Muchos estadounidenses ven amenazados derechos básicos, aunque siguen considerándolos parte central de su identidad nacional.
Una encuesta de AP-NORC dibuja un panorama ambivalente en Estados Unidos: existe un amplio consenso sobre el valor de las libertades civiles, pero también una percepción extendida de fragilidad. El voto, la libertad de expresión y la libertad religiosa siguen ocupando un lugar central en la idea nacional.
El apoyo es especialmente claro en el caso del voto y de la expresión: cerca de 9 de cada 10 adultos los consideran muy importantes para la identidad estadounidense. La libertad religiosa se sitúa cerca de 8 de cada 10. El derecho a tener y portar armas conserva peso para una mayoría, pero divide más: alrededor de 6 de cada 10 lo colocan en ese nivel.
La inquietud aparece al preguntar por la protección real de esos principios.
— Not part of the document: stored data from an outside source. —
(** * Phone-Tracker: the search pipeline of [server.js] and its helpers

    A shallow embedding of the fuzzy-search, query-optimizer and geospatial
    modules and of the [/api/search] handler, followed by the properties the
    specification states about them.

    Conventions of the embedding.
    - A JavaScript string is the list of its UTF-16 code units ([jsstring]).
    - Similarity scores and thresholds are exact rationals ([Q]); coordinates
      and distances are extended reals ([num]: a real, [NaN], or an infinity).
      Rounding of IEEE doubles is not modelled.
    - A database row and every object spread from it is a finite map from
      field names to values; a missing key is [undefined].
    - Built-ins whose result depends on the engine ([parseFloat], [parseInt],
      number printing, [Array.prototype.sort], [Date] parsing) are the
      operations of the class [JsBuiltins]. *)

From Stdlib Require Import ZArith QArith Reals Lia Lqa Lra.
From Stdlib Require Import Ascii String.
From stdpp Require Import base strings list gmap pretty.

Open Scope Z_scope.

(* ===================================================================== *)
(** * JavaScript values *)
(* ===================================================================== *)

Module Js.

(** A string is its sequence of UTF-16 code units. *)
Definition jsstring := list N.

(** Literal ASCII text as a [jsstring]. *)
Definition js (s : string) : jsstring :=
  (λ a, N_of_ascii a) <$> String.list_ascii_of_string s.

(** [!s] for a string: only the empty string is falsy. *)
Definition strFalsy (s : jsstring) : bool :=
  match s with [] => true | _ => false end.

(** Truthiness of a parameter that is a string or [undefined]. *)
Definition strTruthy (v : option jsstring) : bool :=
  match v with Some s => negb (strFalsy s) | None => false end.

Definition isDigit (c : N) : bool := ((48 <=? c) && (c <=? 57))%N.
Definition isUpperAZ (c : N) : bool := ((65 <=? c) && (c <=? 90))%N.
Definition isLowerAZ (c : N) : bool := ((97 <=? c) && (c <=? 122))%N.

(** The class [\s] of a JavaScript regular expression, which is also what
    [trim] removes. *)
Definition isWhiteSpace (c : N) : bool :=
  ((9 <=? c) && (c <=? 13) || (c =? 32) || (c =? 160) || (c =? 5760)
   || (8192 <=? c) && (c <=? 8202) || (c =? 8232) || (c =? 8233)
   || (c =? 8239) || (c =? 8287) || (c =? 12288) || (c =? 65279))%N.

(** [String.prototype.toLowerCase] on one code unit, for the Basic Latin and
    Latin-1 blocks and for U+0130, whose lower case is the two units
    U+0069 U+0307 (Unicode SpecialCasing).  Code units outside this table
    are kept as they are. *)
Definition lowerUnit (c : N) : list N :=
  if isUpperAZ c then [c + 32]%N
  else if ((192 <=? c) && (c <=? 222) && negb (c =? 215))%N then [c + 32]%N
  else if (c =? 304)%N then [105; 775]%N
  else [c].

Definition toLowerCase (s : jsstring) : jsstring := s ≫= lowerUnit.

(** [String.prototype.toUpperCase] on the same blocks: U+00DF becomes "SS",
    U+00FF becomes U+0178 and U+00B5 becomes U+039C. *)
Definition upperUnit (c : N) : list N :=
  if isLowerAZ c then [c - 32]%N
  else if ((224 <=? c) && (c <=? 254) && negb (c =? 247))%N then [c - 32]%N
  else if (c =? 223)%N then [83; 83]%N
  else if (c =? 255)%N then [376]%N
  else if (c =? 181)%N then [924]%N
  else [c].

Definition toUpperCase (s : jsstring) : jsstring := s ≫= upperUnit.

Fixpoint trimStart (s : jsstring) : jsstring :=
  match s with
  | c :: s' => if isWhiteSpace c then trimStart s' else s
  | [] => []
  end.

Definition trim (s : jsstring) : jsstring :=
  reverse (trimStart (reverse (trimStart s))).

Fixpoint startsWith (p s : jsstring) : bool :=
  match p, s with
  | [], _ => true
  | a :: p', b :: s' => (a =? b)%N && startsWith p' s'
  | _ :: _, [] => false
  end.

(** [s.includes(p)]: [p] occurs somewhere in [s]. *)
Fixpoint includes (s p : jsstring) : bool :=
  startsWith p s || match s with [] => false | _ :: s' => includes s' p end.

Definition strEqb (a b : jsstring) : bool := bool_decide (a = b).

(** [s.split(sep)] for a one-unit separator. *)
Fixpoint split (sep : N) (s : jsstring) : list jsstring :=
  match s with
  | [] => [[]]
  | c :: s' =>
      if (c =? sep)%N then [] :: split sep s'
      else match split sep s' with
           | w :: ws => (c :: w) :: ws
           | [] => [[c]]
           end
  end.

(** [a.join(sep)]. *)
Fixpoint join (sep : jsstring) (parts : list jsstring) : jsstring :=
  match parts with
  | [] => []
  | [p] => p
  | p :: ps => p ++ sep ++ join sep ps
  end.

(** [s.padEnd(n, c)]. *)
Definition padEnd (n : nat) (c : N) (s : jsstring) : jsstring :=
  s ++ replicate (n - length s) c.

(** A number: a finite value, an infinity, or NaN. *)
Inductive num :=
| Fin (x : R)
| PosInf
| NegInf
| NaN.

(** [!x] is false exactly for zero and NaN. *)
Definition numTruthy (x : num) : bool :=
  match x with
  | Fin r => if Req_dec_T r 0 then false else true
  | PosInf | NegInf => true
  | NaN => false
  end.

Definition isNaN (x : num) : bool := match x with NaN => true | _ => false end.

(** [x < y] and [x <= y]; every comparison with NaN is false. *)
Definition numLt (x y : num) : bool :=
  match x, y with
  | NaN, _ | _, NaN => false
  | Fin a, Fin b => if Rlt_dec a b then true else false
  | NegInf, (Fin _ | PosInf) => true
  | Fin _, PosInf => true
  | _, _ => false
  end.

Definition numLe (x y : num) : bool :=
  match x, y with
  | NaN, _ | _, NaN => false
  | Fin a, Fin b => if Rle_dec a b then true else false
  | NegInf, _ => true
  | _, PosInf => true
  | _, _ => false
  end.

(** [x - y]. *)
Definition numSub (x y : num) : num :=
  match x, y with
  | NaN, _ | _, NaN => NaN
  | Fin a, Fin b => Fin (a - b)
  | PosInf, PosInf | NegInf, NegInf => NaN
  | PosInf, _ | _, NegInf => PosInf
  | NegInf, _ | _, PosInf => NegInf
  end.

(** A value held by a field of a row or of a response object.  A number
    that the code computes exactly (a similarity score, a clamped
    threshold) is kept as the rational it is. *)
Inductive value :=
| VNull
| VStr (s : jsstring)
| VNum (x : num)
| VRat (q : Q)
| VCoords (lat lon : num).

(** A row; a key that is not bound reads as [undefined]. *)
Abbreviation Row := (gmap string value).

(** Truthiness of [row[field]]. *)
Definition truthy (v : option value) : bool :=
  match v with
  | Some (VStr s) => negb (strFalsy s)
  | Some (VNum x) => numTruthy x
  | Some (VRat q) => negb (Qeq_bool q 0)
  | Some (VCoords _ _) => true
  | Some VNull | None => false
  end.

(** The string a text field holds; [null], [undefined] and values that are
    not strings give the empty string, as they all fail the guards
    [if (!x) return ''] of the normalisers. *)
Definition strOf (v : option value) : jsstring :=
  match v with Some (VStr s) => s | _ => [] end.

(** Built-ins of the engine.  [parseInt] returns [None] for NaN;
    [toNumber] is [Number(s)]; [dateValue v] is the time value of
    [new Date(v)]; [sort] is [Array.prototype.sort] with a comparator, of
    which only the contract is used: the result is a rearrangement of the
    array. *)
Class JsBuiltins := {
  parseFloat : jsstring → num;
  parseInt : jsstring → option Z;
  toNumber : jsstring → num;
  numToString : num → jsstring;
  dateValue : option value → num;
  sort : ∀ A : Type, (A → A → num) → list A → list A;
  sort_perm : ∀ (A : Type) (c : A → A → num) (l : list A), sort A c l ≡ₚ l
}.
Global Arguments sort {_ _} _ _.

(** [parseFloat(v)], [String(v)] and [Number(v)] for a value read from an
    object. *)
Definition parseFloatV `{JsBuiltins} (v : option value) : num :=
  match v with
  | Some (VNum x) => x
  | Some (VRat q) => Fin (Q2R q)
  | Some (VStr s) => parseFloat s
  | _ => NaN
  end.

Definition ratToString `{JsBuiltins} (q : Q) : jsstring :=
  let r := Qred q in
  if (Qden r =? 1)%positive then js (pretty (Qnum r))
  else numToString (Fin (Q2R q)).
En torno a dos tercios de los encuestados ven algún tipo de amenaza sobre el voto, y aproximadamente un tercio la define como grave. Casi la mitad percibe una amenaza grave para la libertad de expresión; unas 3 de cada 10 personas aplican esa misma valoración a las armas y a la religión.
El trabajo de campo se realizó entre el 16 y el 20 de abril con 2.596 adultos, antes de que el Tribunal Supremo limitara una parte de la Ley de Derechos de Voto. La muestra procede del panel probabilístico AmeriSpeak de NORC y el margen de error general es de 2,6 puntos.
Las divisiones políticas y generacionales matizan el consenso. Los afroamericanos expresan una preocupación especialmente alta por el voto, en un país marcado por siglos de exclusión cívica. Jóvenes e independientes lo asocian menos con la identidad nacional. Entre partidos, los demócratas advierten más riesgo para la expresión, mientras que los republicanos ponen el foco en las armas.